I have IBM WebSphere Application 8.5 server work with Db2 11.1 works from 2 years. Since a month the Application server hangs, the dB CPU goes to 0 and the application server CPU go to >80 , and hang after nearly 24 hour the same problem repeats every day. with logs on app server
db2diag Error today 2020-12-09-10.03.24.732486+120 I1234525159E610 LEVEL: Error PID : 5737 TID : 139739072030464 PROC : db2sysc 0 INSTANCE: db2inst1 NODE : 000 DB : WPJCR APPHDL : 0-38161 APPID: ::ffff:x.42258.201209075007 UOWID : 199 ACTID: 1 AUTHID : DB2INST1 HOSTNAME: ERTUWCMDB1Az EDUID : 1760 EDUNAME: db2agent (WPJCR) 0 FUNCTION: DB2 UDB, common communication, sqlcctest, probe:50 MESSAGE : sqlcctest RC DATA #1 : Hexdump, 2 bytes 0x00007F1789BFCDE0 : 3600 6.

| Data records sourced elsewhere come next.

Lemma by_pid_upd q g ts q' :
  by_pid (upd_task q g ts) !! q' = (fun t => if decide (q' = q) then g t else t) <$> by_pid ts !! q'.
Proof.
  unfold upd_task. cbn [by_pid]. destruct (decide (q' = q)) as [->|Hne].
  - rewrite lookup_alter_eq. by destruct (by_pid ts !! q).
  - rewrite lookup_alter_ne by done. by destruct (by_pid ts !! q').
Qed.

Lemma upd_task_const q t ts g :
  by_pid ts !! q = Some t -> upd_task q (fun _ => g t) ts = upd_task q g ts.
Proof.
  intros E. unfold upd_task. f_equal. apply map_eq. intros q'. destruct (decide (q' = q)) as [->|Hne].
  - rewrite !lookup_alter_eq, E. done.
  - by rewrite !lookup_alter_ne.
Qed.

(** The new task when it is first visible. *)
Definition new_task (e : kenv) (a : kernel_clone_args) (trace : Z) (t : task_struct) : task_struct :=
  set_parents (real_parent (child_of e false a t)) (parent_of e a trace (child_of e false a t)) (child_of e false a t).

Lemma new_task_pid e a trace t : pid (new_task e a trace t) = alloc_pid e.
Proof. unfold new_task, child_of, adopted, numbered. cbn. by destruct (has (a_flags a) CLONE_THREAD). Qed.

Lemma copy_process_cases e trace a cur w t c :
  world_ok w -> kenv_ok e -> 0 <= a_exit_signal a ->
  by_pid (w_tasks w) !! cur = Some t -> ctxs w !! cur = Some c ->
  (exists r w', copy_process e false trace a cur w = Ok (inl r, w') /\ r < 0 /\ unchanged cur w w' /\
     fresh w <= fresh w') \/
  (exists c' k fr uw, clone_flags_valid e (a_flags a) = true /\
    let p := new_task e a trace t in
    let lead := negb (has (a_flags a) CLONE_THREAD) in
    copy_process e false trace a cur w =
      Ok (inr p, World (join_tasks lead p (upd_task cur caller_after (w_tasks w)))
        (<[pid p := c']> (ctxs w)) k fr (nr_threads w + 1) (max_threads w) (total_forks w + 1)
        (if lead then process_counts w + 1 else process_counts w) uw) /\
    copied a c 6 c' /\ caller_live c' k /\ (forall o, live o (w_core w) -> live o k) /\
    (forall o n, refs k !! o = Some n -> o.2 < fr /\ 1 <= n) /\ siglock k = false /\ tasklist k = false /\
    (forall o, cnt (refs k) o = cnt (refs (w_core w)) o + b2z (points o c'))).
Proof.
  intros Hw He Hex Ht Hc. unfold copy_process. destruct (clone_flags_valid e (a_flags a)) eqn:Ev.
  2: { left. exists (- EINVAL), w. split_and!; try done. split; [by left|done]. }
  rewrite Ht, Hc.
  destruct (steps_moves e false a c (w_core w) (ke_ext _ He) (ke_dupfd _ He) t (nr_threads w) (max_threads w)
    (St t c t (w_core w) (fresh w) (user_writes w))) as (o & E & Ho).
  { split_and!; try done; try apply Hw. by apply (wo_live _ Hw cur). }
  destruct (steps_cur _ _ _ _ _ _ _ _ E) as [Hcur Hfr]. rewrite E. cbn [mbind run_bind].
  destruct o as [s|l r s]; cbn [out_cur s_cur] in Hcur.
  - right. destruct (link_ok e false a c (w_core w) _ _ s trace cur w Ho He Hex) as (k & El & Hl & Hf & Hsg & Htl & Hcn).
    { change (pid (new_task e a trace t) <> 0). rewrite new_task_pid. apply He. }
    rewrite El. cbn [mbind run_bind]. rewrite (upd_task_const cur t _ caller_after Ht).
    exists (s_c s), k, (s_fresh s), (s_uw s). split; [done|]. cbv zeta. split; [reflexivity|].
    split_and!; try done.
    + apply Ho.
    + eapply caller_live_mono; [exact Hl|]. by eapply ready_child_live.
    + intros o Hlo. apply Hl. by apply (r_all _ _ _ _ _ _ _ Ho).
  - left. destruct Ho as [Hneg ->]. cbn [mbind run_bind]. eexists r, _. split; [done|]. split; [done|].
    split; [|exact Hfr]. split; [|done]. cbn [w_tasks]. destruct Hcur as [-> | ->].
    + left. change (fun _ : task_struct => t) with (fun _ : task_struct => id t).
      rewrite (upd_task_const cur t _ id Ht). unfold upd_task. rewrite alter_id by done. by destruct (w_tasks w).
    + right. by apply upd_task_const.
Qed.

Lemma unchanged_ok cur w w' :
  world_ok w -> unchanged cur w w' -> fresh w <= fresh w' -> world_ok w'.
Proof.
  intros [H1 H2 H3 H4 H5] (Hts & Hcx & Hk & _) Hfr. split; rewrite ?Hcx, ?Hk; try done.
  - intros q t' Hq. destruct Hts as [Hts|Hts]; rewrite Hts in Hq; [by eapply H1|].
    rewrite by_pid_upd in Hq. destruct (by_pid (w_tasks w) !! q) eqn:Eq; [|done]. by eapply H1.
  - intros o n Hn. destruct (H3 o n Hn). lia.
Qed.

Lemma joined_ok w lead p cur c' k fr nr mx tf pc uw :
  world_ok w -> caller_live c' k -> (forall o, live o (w_core w) -> live o k) ->
  (forall o n, refs k !! o = Some n -> o.2 < fr /\ 1 <= n) -> siglock k = false -> tasklist k = false ->
  world_ok (World (join_tasks lead p (upd_task cur caller_after (w_tasks w))) (<[pid p := c']> (ctxs w)) k fr
              nr mx tf pc uw).
Proof.
  intros [H1 H2 H3 H4 H5] Hl Hall Hf Hsg Htl. split; cbn [w_tasks ctxs w_core fresh]; try done.
  - intros q t' Hq. rewrite by_pid_join in Hq. destruct (decide (q = pid p)) as [->|Hne].
    + rewrite lookup_insert_eq. eauto.
    + rewrite lookup_insert_ne by done. rewrite by_pid_upd in Hq.
      destruct (by_pid (w_tasks w) !! q) eqn:Eq; [|done]. by eapply H1.
  - intros q cq Hq. destruct (decide (pid p = q)) as [<-|Hne].
    + rewrite lookup_insert_eq in Hq. by simplify_eq.
    + rewrite lookup_insert_ne in Hq by done. eapply caller_live_mono; [exact Hall|]. by eapply H2.
Qed.

(** C24. [copy_process] never goes wrong: for every combination of flags and
    every combination of failures of the functions it calls, it is defined (it
    frees nothing twice, drops no reference it does not hold and takes no lock
    that is held).  If it fails, the error is negative and every reference
    count, the number of processes, the locks, everything allocated on the
    way, the tasks and the counters are as before (but for one flag of the
    caller that records an old failure).  If it succeeds, the pointers of the
    new task are counted, those the flags ask to share are the caller's, and
    a thread shares the address space, the signal handlers and the signals. *)
Theorem copy_process_safe (e : kenv) (trace : Z) (a : kernel_clone_args) (cur : Z) (w : world)
    (t : task_struct) (c : ctx) (Hw : world_ok w) (He : kenv_ok e) (Hex : 0 <= a_exit_signal a)
    (Ht : by_pid (w_tasks w) !! cur = Some t) (Hc : ctxs w !! cur = Some c) :
  exists o w', copy_process e false trace a cur w = Ok (o, w') /\ world_ok w' /\
    match o with
    | inl r => r < 0 /\ unchanged cur w w'
    | inr p =>
        pid p = alloc_pid e /\ by_pid (w_tasks w') !! alloc_pid e = Some p /\
        nr_threads w' = nr_threads w + 1 /\ total_forks w' = total_forks w + 1 /\
        exists c', ctxs w' !! alloc_pid e = Some c' /\ copied a c 6 c' /\
          (has (a_flags a) CLONE_THREAD = true ->
           c_mm c' = c_mm c /\ c_sighand c' = c_sighand c /\ c_signal c' = c_signal c)
    end.
Proof.
  destruct (copy_process_cases e trace a cur w t c Hw He Hex Ht Hc)
    as [(r & w' & E & Hr & Hun & Hfr)|(c' & k & fr & uw & Hv & E & Hcp & Hl & Hall & Hf & Hsg & Htl & Hcn)].
  - exists (inl r), w'. split_and!; try done. by eapply unchanged_ok.
  - exists (inr (new_task e a trace t)). eexists. split; [exact E|]. split; [by apply joined_ok|].
    pose proof (new_task_pid e a trace t) as Hpid. cbn [w_tasks nr_threads total_forks ctxs]. rewrite Hpid.
    split_and!; try done.
    + rewrite by_pid_join. by rewrite decide_True.
    + exists c'. rewrite lookup_insert_eq. split_and!; try done. intros Hth.
      destruct (flags_valid_thread _ _ Hv) as [Hv1 Hv2]. specialize (Hv1 Hth). specialize (Hv2 Hv1).
      destruct Hcp. auto.
Qed.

2020-12-09-10.03.24.732661+120 I1234525770E601 LEVEL: Error PID : 5737 TID : 139739072030464 PROC : db2sysc 0 INSTANCE: db2inst1 NODE : 000 DB : WPJCR APPHDL : 0-38161 APPID: ::ffff:x.42258.201209075007 UOWID : 199 ACTID: 1 AUTHID : DB2INST1 HOSTNAME: ERTUWCMDB1Az EDUID : 1760 EDUNAME: db2agent (WPJCR) 0 FUNCTION: DB2 UDB, base sys utilities, sqeAgent::AgentBreathingPoint, probe:10 CALLED : DB2 UDB, common communication, sqlcctest RETCODE : ZRC=0x00000036=54
[11/3/20 6:42:13:596 EET] 000006ad XATransaction E J2CA0027E: An exception occurred while invoking rollback on an XA Resource Adapter from DataSource jdbc/wpjcrdbDS, within transaction ID {XidImpl: formatId(57415344), gtrid_length(36), bqual_length(54),
data(000001758c648aa7000000082a775800f8c220c5f6bdab92156eae0be31e28ea7605ade8000001758c648aa7000000082a775800f8c220c5f6bdab92156eae0be31e28ea7605ade8000000010000000000000000000000000001)} : com.ibm.db2.jcc.am.XaException: [jcc][t4][2041][12326][4.25.13] Error executing XAResource.rollback(). Server returned XAER_NOTA. ERRORCODE=-4203, SQLSTATE=null
After a while the dB CPU goes to 0 and the application server CPU go to >80 and hang after nearly 24 hour the same problem repeats.
is this deadlock or locktimeout due to data corruption??
Without seeing any other app server logs, the combination of you noting that
would lead me to look for a change in your network where an connection timeout has been set recently, closing connections after 24 hours. This can be caused by replacing a router or upgrading firmware where settings are different. Does this occur at about the same time everyday and if so, is it occurring as the app goes from a quiet state (like overnight) to a busy state (like start of a workday)? Based on your answer, it sounds like the entire connection pool is becoming "stale" overnight, meaning the connections are not being used and a network timeout is causing them to become disconnected from the db server. You can try changing the WAS datasource settings for "Minimum connections" to 0 and the "Unused Timeout" to perhaps 12 hours. This will allow the connection pool to drain overnight as the server traffic quiesces. As the app load starts in the morning, new connections will be obtained, avoiding the errors. If your "Maximum Connections" settings is very large, you may experience some slowness as the connection pool is being filled.